■ **Work to be completed**:
Once the line containing "kinv fn_ok s' g' /\ intr s' = intr s" is found in the records below, return it and each following line exactly, up to and including the line containing "rewrite C1 in M2. by eapply mine_at_trans.", and nothing else.

■ **Records contained in a dataset**:
(* ===== verification/KSynch.v ===== *)
(** * Semaphores and locks keep the invariant *)

From Stdlib Require Import ZArith Lia.
From stdpp Require Import base numbers gmap list.
From S2P Require Import Prelude DList Bitmap Vaddr Palloc Kernel Thread Synch Boot KInv KLogic KSched.

Open Scope Z_scope.

Section synch.
Context `{Image} `{Program} (fn_ok : Z -> Prop).

Abbreviation all := (fun _ : Z => True).

Lemma wp_get_value sa v (Q : Z -> kstate -> Prop) s :
  semas s !! sa = Some v -> Q v s -> wp (get_value sa) Q s.
Proof. intros E HQ. unfold get_value, wp, bind, get. by rewrite E. Qed.

Lemma wp_set_value sa v w (Q : unit -> kstate -> Prop) s :
  semas s !! sa = Some v -> Q tt (set_semas (<[sa := u32 w]> (semas s)) s) ->
  wp (set_value sa w) Q s.
Proof. intros E HQ. unfold set_value. apply wp_bind. by eapply wp_get_value. Qed.

(** ** sema_up() *)

Lemma thread_of_elem_of t : thread_of_elem (elem_of_thread t) = t.
Proof. unfold thread_of_elem, elem_of_thread. lia. Qed.

(** Waking a thread that waits in list [l]. *)
Lemma wake_ok c d s g l xs1 t xs2 (Q : unit -> kstate -> Prop) h :
  kbase fn_ok c d s g -> lists g !! l = Some (xs1 ++ elem_of_thread t :: xs2) -> l <> ready_list ->
  lists_ok h (<[l := xs1 ++ xs2]> (lists g)) -> dom h = dom (lmem s) ->
  (intr s = INTR_ON -> in_external_intr s = false) ->
  (forall s1 g1 th rl, lists g !! ready_list = Some rl -> threads s !! t = Some th ->
     kbase fn_ok c d s1 g1 -> quiet all s g s1 g1 -> rest_eq s s1 ->
     g1 = set_lists (<[ready_list := rl ++ [elem_of_thread t]]> (<[l := xs1 ++ xs2]> (lists g))) g ->
     (exists h', s1 = set_threads (<[t := with_status THREAD_READY th]> (threads s)) (set_lmem h' s) /\
        dom h' = dom (lmem s)) ->
     c <> Some t -> Q tt s1) ->
  wp (thread_unblock t) Q (set_lmem h s).
Proof.
  intros B El Hl Hh Hd Hx HQ. destruct (kb_ready _ _ _ _ _ B) as [rl Erl].
  assert (Hin : elem_of_thread t ∈ xs1 ++ elem_of_thread t :: xs2) by (apply elem_of_app; right; left).
  destruct (kb_elems _ _ _ _ _ B _ _ _ El Hin) as (u & th & ->%elem_of_thread_inj & Et & Hc & _ & Hid & Hp & Hst).
  destruct (thread_facts _ _ _ _ _ _ _ B Et) as (Hpos & Hm & Hdom).
  unfold list_status in Hst. rewrite decide_False in Hst by done.
  eapply (wp_thread_unblock u th rl (<[l := xs1 ++ xs2]> (lists g))); try done.
  - by rewrite lookup_insert_ne.
  - cbn. by rewrite Hd.
  - pose proof (lists_nodup _ _ (kb_lists _ _ _ _ _ B) _ _ El) as Hn.
    pose proof (kb_heads _ _ _ _ _ B) as Hhd.
    intros l' xs' [[<- <-] | [Hne El']]%lookup_insert_Some [E | [E | E]]%elem_of_nodes.
    + by destruct (Hhd l _ u El ltac:(eauto)).
    + apply NoDup_app in Hn as (_ & Hd1 & [Hn2 _]%NoDup_cons).
      apply elem_of_app in E as [E|E]; [by apply (Hd1 _ E); left|done].
    + by destruct (Hhd l _ u El ltac:(eauto)).
    + by destruct (Hhd l' _ u El' ltac:(eauto)).
    + apply Hne. by eapply (lists_elem_unique _ _ (kb_lists _ _ _ _ _ B)).
    + by destruct (Hhd l' _ u El' ltac:(eauto)).
  - intros h' Hh' Hd'.
    apply (HQ _ (set_lists (<[ready_list := rl ++ [elem_of_thread u]]> (<[l := xs1 ++ xs2]> (lists g))) g)
      th rl); try done.
    + eapply kbase_wake; try done. cbn. by rewrite Hd', <- Hd.
    + eapply (quiet_update _ s g _ u th (with_status THREAD_READY th)); try done.
      intros _. apply similar_status; [done|by rewrite Hst].
    + exists h'. split; [done|]. by rewrite Hd', <- Hd.
Qed.

Lemma wp_sema_up c d s g sa v (Q : unit -> kstate -> Prop) :
  kbase fn_ok c d s g -> semas s !! sa = Some v ->
  (intr s = INTR_ON -> in_external_intr s = false) ->
  (forall s1 g1, kbase fn_ok c d s1 g1 -> quiet all s g s1 g1 -> rest_eq s s1 ->
     intr s1 = intr s -> in_external_intr s1 = in_external_intr s ->
     (forall u, c = Some u -> threads s1 !! u = threads s !! u) ->
     Q tt (set_semas (<[sa := u32 (v + 1)]> (semas s)) s1)) ->
  wp (sema_up sa) Q s.
Proof.
  intros B Ev Hx HQ. destruct (kb_sema _ _ _ _ _ B sa v Ev) as (Hn & _ & [ws Ews] & Hnr).
  unfold sema_up. apply wp_bind, wp_assertb; [by rewrite (proj2 (Z.eqb_neq _ _))|].
  apply wp_bind. red. cbn [intr_disable bind intr_get_level gets modify ret].
  apply wp_bind, wp_on_lists. eapply wp_lists_empty; [apply B|done|].
  destruct ws as [|e ws].
  - rewrite bool_decide_eq_true_2 by done. cbn [negb]. apply wp_bind, wp_ret.
    apply wp_bind. eapply wp_get_value; [done|]. apply wp_bind. eapply wp_set_value; [done|].
    apply wp_bind, wp_intr_set_level; [done|]. apply wp_ret.
    apply (HQ s g); try done. apply quiet_refl.
  - rewrite bool_decide_eq_false_2 by done. cbn [negb]. apply wp_bind.
    destruct (kb_elems _ _ _ _ _ B _ _ _ Ews ltac:(left)) as (t & th & -> & _).
    apply wp_bind, wp_on_lists. eapply wp_lists_pop_front; [apply B|done|].
    intros h Hh Hd. cbn [lmem set_lmem set_intr]. rewrite thread_of_elem_of.
    assert (B0 : kbase fn_ok c d (set_intr INTR_OFF s) g) by (by apply kbase_set_intr).
    eapply (wake_ok c d (set_intr INTR_OFF s) g (waiters sa) [] t ws); try done.
    intros s1 g1 th1 rl Erl Et B1 Q1 R1 Eg1 (h' & Es1 & Hd') Hct.
    apply wp_bind. eapply wp_get_value; [by rewrite (proj1 R1)|].
    apply wp_bind. eapply wp_set_value; [by rewrite (proj1 R1)|].
    apply wp_bind, wp_intr_set_level; [by subst s1|]. apply wp_ret.
    subst s1. apply (HQ (set_threads (<[t := with_status THREAD_READY th1]> (threads s)) (set_lmem h' s)) g1);
      try done.
    + by eapply kbase_ext.
    + destruct Q1. by split.
    + intros u ->. cbn. rewrite lookup_insert_ne; [done|]. congruence.
Qed.

(** ** Semaphores that belong to no lock *)

Lemma mine_plain FL FP t s g s' g' sa : mine_at FL FP t s g s' g' -> plain s sa -> plain s' sa.
Proof.
  intros M. apply plain_dom; apply M.
Qed.

Lemma set_owner_id g : set_owner (owner g) g = g.
Proof. by destruct g. Qed.

(** The value of such a semaphore can change freely. *)
Lemma kbase_value c d s g sa w : kbase fn_ok c d s g -> plain s sa -> in_u 32 w ->
  kbase fn_ok c d (set_semas (<[sa := w]> (semas s)) s) g.
Proof.
  intros B [[v Ev] Hl] Hw. rewrite <- (set_owner_id g).
  apply (kbase_locks fn_ok c d s); try done; cbn.
  - apply dom_insert_lookup_L. eauto.
  - intros sa' v'. rewrite lookup_insert_Some. intros [[<- <-] | [_ E]]; [done|].
    by destruct (kb_sema _ _ _ _ _ B sa' v' E) as (_ & ? & _).
  - intros l h Eh. rewrite lookup_insert_ne by (intros ->; by rewrite Hl in Eh).
    by destruct (kb_lock _ _ _ _ _ B l h Eh) as [_ ?].
  - auto.
Qed.

Lemma quiet_value s g sa w : is_Some (semas s !! sa) ->
  quiet all s g (set_semas (<[sa := w]> (semas s)) s) g.
Proof.
  intros Hs. split; try done; cbn.
  - by apply dom_insert_lookup_L.
  - intros u _. destruct (threads s !! u); by constructor.
Qed.

Lemma u32_in_u x : in_u 32 (u32 x).
Proof. apply uwrap_range. lia. Qed.

(** From one state with the invariant to another, for the current thread. *)
Definition kept (FL FP : Z -> Prop) (s : kstate) (g : ghost) (s' : kstate) (g' : ghost) : Prop :=
  kinv fn_ok s' g' /\ intr s' = intr s /\ cur s' = cur s /\ mine_at FL FP (cur s) s g s' g'.

Lemma kept_refl FL FP s g : kinv fn_ok s g -> kept FL FP s g s g.
Proof. intros K. split_and!; try done. apply mine_at_refl. Qed.

Lemma kept_trans FL FP s1 g1 s2 g2 s3 g3 :
  kept FL FP s1 g1 s2 g2 -> kept FL FP s2 g2 s3 g3 -> kept FL FP s1 g1 s3 g3.
Proof.
  intros (K1 & I1 & C1 & M1) (K2 & I2 & C2 & M2). split_and!; [done|congruence..|].
  rewrite C1 in M2. by eapply mine_at_trans.
Qed.

Lemma kept_weaken (FL FP FL' FP' : Z -> Prop) s g s' g' :
  (forall l, FL' l -> FL l) -> (forall p, FP' p -> FP p) ->
  kept FL FP s g s' g' -> kept FL' FP' s g s' g'.
Proof. intros HL HP (? & ? & ? & ?). split_and!; eauto using mine_at_weaken. Qed.

(** The invariant after a quiet step, when the base is known to hold. *)
Lemma quiet_kept s g s' g' : kinv fn_ok s g -> kbase fn_ok (Some (cur s)) None s' g' ->
  quiet all s g s' g' -> intr s' = intr s -> in_external_intr s' = false ->
  (forall th', threads s' !! cur s = Some th' -> status th' = THREAD_RUNNING) ->
  kept all all s g s' g'.
Proof.
  intros K B Q Hi Hx Hr. pose proof (quiet_cur _ _ _ _ _ Q) as Ec.
  split_and!; [|done|done|by eapply quiet_mine].
  destruct (kb_running _ _ _ _ _ B _ eq_refl) as (_ & th & Et & _).
  split_and!; [by rewrite Ec|done|]. rewrite Ec. eauto.
Qed.

Lemma wp_sema_up_plain s g sa (Q : unit -> kstate -> Prop) :
  kinv fn_ok s g -> plain s sa ->
  (forall s' g', guar s g s' g' -> kept all all s g s' g' -> Q tt s') -> wp (sema_up sa) Q s.
Proof.
  intros K Hp HQ. pose proof K as (B & Hx & th & Et & Hst). pose proof Hp as [[v Ev] _].
  eapply wp_sema_up; [done..|]. intros s1 g1 B1 Q1 R1 I1 X1 T1.
  pose proof (quiet_mine _ _ _ _ _ 0 Q1 I) as M1. pose proof (mine_plain _ _ _ _ _ _ _ _ M1 Hp) as Hp1.
  pose proof (quiet_trans _ _ _ _ _ _ _ Q1 (quiet_value s1 g1 sa (u32 (v + 1)) (proj1 Hp1))) as Q2.
  rewrite (proj1 R1) in Q2. apply (HQ _ g1); [by eapply quiet_guar|].
  apply quiet_kept; try done; cbn.
  - pose proof (kbase_value _ _ _ _ sa (u32 (v + 1)) B1 Hp1 (u32_in_u _)) as B2.
    by rewrite (proj1 R1) in B2.
  - congruence.
  - intros th'. rewrite T1, Et by done. by intros [= <-].
Qed.

(** ** sema_down() *)

(** The current thread puts itself on the waiting list of [sa] and blocks. *)
Lemma wpc_wait n s g sa v (Q : unit -> kstate -> ghost -> Prop) :
  kinv fn_ok s g -> intr s = INTR_OFF -> semas s !! sa = Some v -> cur s <> idle_thread s ->
  (forall s' g', kept all all s g s' g' -> Q tt s' g') ->
  wpc fn_ok n (prim (t ← thread_current;
                     on_lists (list_push_back (waiters sa) (elem_of_thread t))) ⨾
               thread_block) Q s g.
Proof.
  intros K Hi Ev Hid HQ. pose proof K as (B & Hx & _).
  destruct (kinv_facts _ _ _ K) as (th & Et & Hst & Hpos & Hm & Hd & Hu & Hp).
  destruct (kb_sema _ _ _ _ _ B sa v Ev) as (_ & _ & [ws Ews] & Hnr).
  unfold prim. cbn [cbind]. apply wpc_prim_off; [done|].
  apply wp_bind. eapply wp_thread_current_kinv; [done|]. apply wp_on_lists.
  eapply wp_lists_push_back; [apply B|done|done| |done|].
  { unfold elem_of_thread, elem_ofs, NULL. lia. }
  intros h Hh Hdh.
  destruct (parked_ok fn_ok s g th (waiters sa) ws h INTR_OFF) as [B' Q']; try done.
  set (g' := set_lists _ g) in *. exists g'. split.
  { eapply quiet_guar; [apply quiet_lists|done]. }
  unfold parked, list_status in B'. rewrite decide_False in B' by done.
  eapply (wpc_thread_block _ _ _ _ th); try done.
  - eapply kbase_ext; [exact B'|done..].
  - intros s' g2 K' I' C' M'. apply HQ. split_and!; [done|congruence|done|].
    eapply mine_at_trans; [|exact M']. eapply quiet_mine; [apply quiet_lists|done].
Qed.

Lemma wpc_sema_down n s g sa (Q : unit -> kstate -> ghost -> Prop) :
  kinv fn_ok s g -> is_Some (semas s !! sa) -> cur s <> idle_thread s ->
  (forall s1 g1 v, kept all all s g (set_intr (intr s) s1) g1 -> kinv fn_ok s1 g1 ->
     semas s1 !! sa = Some v -> 0 < v ->
     let s2 := set_semas (<[sa := v - 1]> (semas s1)) (set_intr (intr s) s1) in
     exists g2, guar s1 g1 s2 g2 /\ Q tt s2 g2) ->
  wpc fn_ok n (sema_down sa) Q s g.
Proof.
  intros K Hs Hid HQ. pose proof K as (B & Hx & _). destruct Hs as [v0 Ev0].
  destruct (kb_sema _ _ _ _ _ B sa v0 Ev0) as (Hn & _).
  unfold sema_down, prim. cbn [cbind]. apply wpc_prim_kinv; [done|].
  intros s1 g1 K1 C1 I1 M1. pose proof K1 as (_ & Hx1 & _).
  apply wp_bind, wp_assertb; [by rewrite (proj2 (Z.eqb_neq _ _))|].
  apply wp_bind. red. cbn [intr_context gets]. rewrite Hx1. apply wp_bind, wp_assertb; [done|].
  red. cbn [intr_disable bind intr_get_level gets modify ret].
  exists g1. split; [apply guar_refl_intr|]. rewrite I1.
  eapply (wpc_while_off _ _ _ (fun s' g' => kinv fn_ok s' g' /\ intr s' = INTR_OFF /\
    cur s' = cur s /\ mine (cur s) s g s' g')).
  { split_and!; [by apply kinv_set_intr|done|done|]. destruct M1. by split. }
  intros m s2 g2 _ (K2 & I2 & C2 & M2). split; [done|].
  assert (Hs2 : is_Some (semas s2 !! sa)).
  { apply (dom_is_Some (semas s)); [apply M2|eauto]. }
  destruct Hs2 as [v2 Ev2]. pose proof K2 as (B2 & Hx2 & _).
  destruct (kb_sema _ _ _ _ _ B2 sa v2 Ev2) as (_ & Hr2 & _).
  apply wp_bind. eapply wp_get_value; [done|]. apply wp_ret.
  exists g2. split; [apply guar_refl|].
  destruct (Z.eqb_spec v2 0) as [->|Hv2].
  - eapply wpc_wait; [done..| |].
    { rewrite C2, (mine_idle _ _ _ _ _ _ _ M2). done. }
    intros s3 g3 (K3 & I3 & C3 & M3). rewrite C2 in M3.
    split_and!; [done|congruence..|by eapply mine_at_trans].
  - apply wpc_prim_off; [done|]. apply wp_bind. eapply wp_get_value; [done|].
    apply wp_bind. eapply wp_set_value; [done|]. apply wp_bind, wp_intr_set_level; [done|].
    apply wp_ret. unfold in_u in Hr2. rewrite uwrap_small by (unfold in_u; lia).
    destruct (HQ s2 g2 v2) as (g3 & G3 & HQ3); [|done|done|lia|].
    { split_and!; [by apply kinv_set_intr|done|done|]. destruct M2. by split. }
    exists g3. split; [done|]. by apply wpc_ret.
Qed.

Lemma wpc_sema_down_plain n s g sa (Q : unit -> kstate -> ghost -> Prop) :
  kinv fn_ok s g -> plain s sa -> cur s <> idle_thread s ->
  (forall s' g', kept all all s g s' g' -> Q tt s' g') ->
  wpc fn_ok n (sema_down sa) Q s g.
Proof.
  intros K Hp Hid HQ. eapply wpc_sema_down; [done|apply Hp|done|].
  intros s1 g1 v (K1 & I1 & C1 & M1) K0 Ev Hv s2.
  assert (Hp1 : plain (set_intr (intr s) s1) sa) by (by eapply mine_plain).
  pose proof K1 as (B1 & Hx1 & Hst1). destruct (kb_sema _ _ _ _ _ B1 sa v Ev) as (_ & Hr & _).
  pose proof (quiet_value (set_intr (intr s) s1) g1 sa (v - 1) (proj1 Hp1)) as Q2.
  exists g1. split.
  - eapply guar_trans; [apply guar_refl_intr|]. by eapply quiet_guar.
  - apply HQ. split_and!; [|done|done|].
    + split_and!; [|done|done].
      refine (kbase_value _ _ (set_intr (intr s) s1) _ sa (v - 1) B1 Hp1 _). unfold in_u in *. lia.
    + eapply mine_at_trans; [exact M1|]. by eapply quiet_mine.
Qed.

■ **Response below**:
  kinv fn_ok s' g' /\ intr s' = intr s /\ cur s' = cur s /\ mine_at FL FP (cur s) s g s' g'.

Lemma kept_refl FL FP s g : kinv fn_ok s g -> kept FL FP s g s g.
Proof. intros K. split_and!; try done. apply mine_at_refl. Qed.

Lemma kept_trans FL FP s1 g1 s2 g2 s3 g3 :
  kept FL FP s1 g1 s2 g2 -> kept FL FP s2 g2 s3 g3 -> kept FL FP s1 g1 s3 g3.
Proof.
  intros (K1 & I1 & C1 & M1) (K2 & I2 & C2 & M2). split_and!; [done|congruence..|].
  rewrite C1 in M2. by eapply mine_at_trans.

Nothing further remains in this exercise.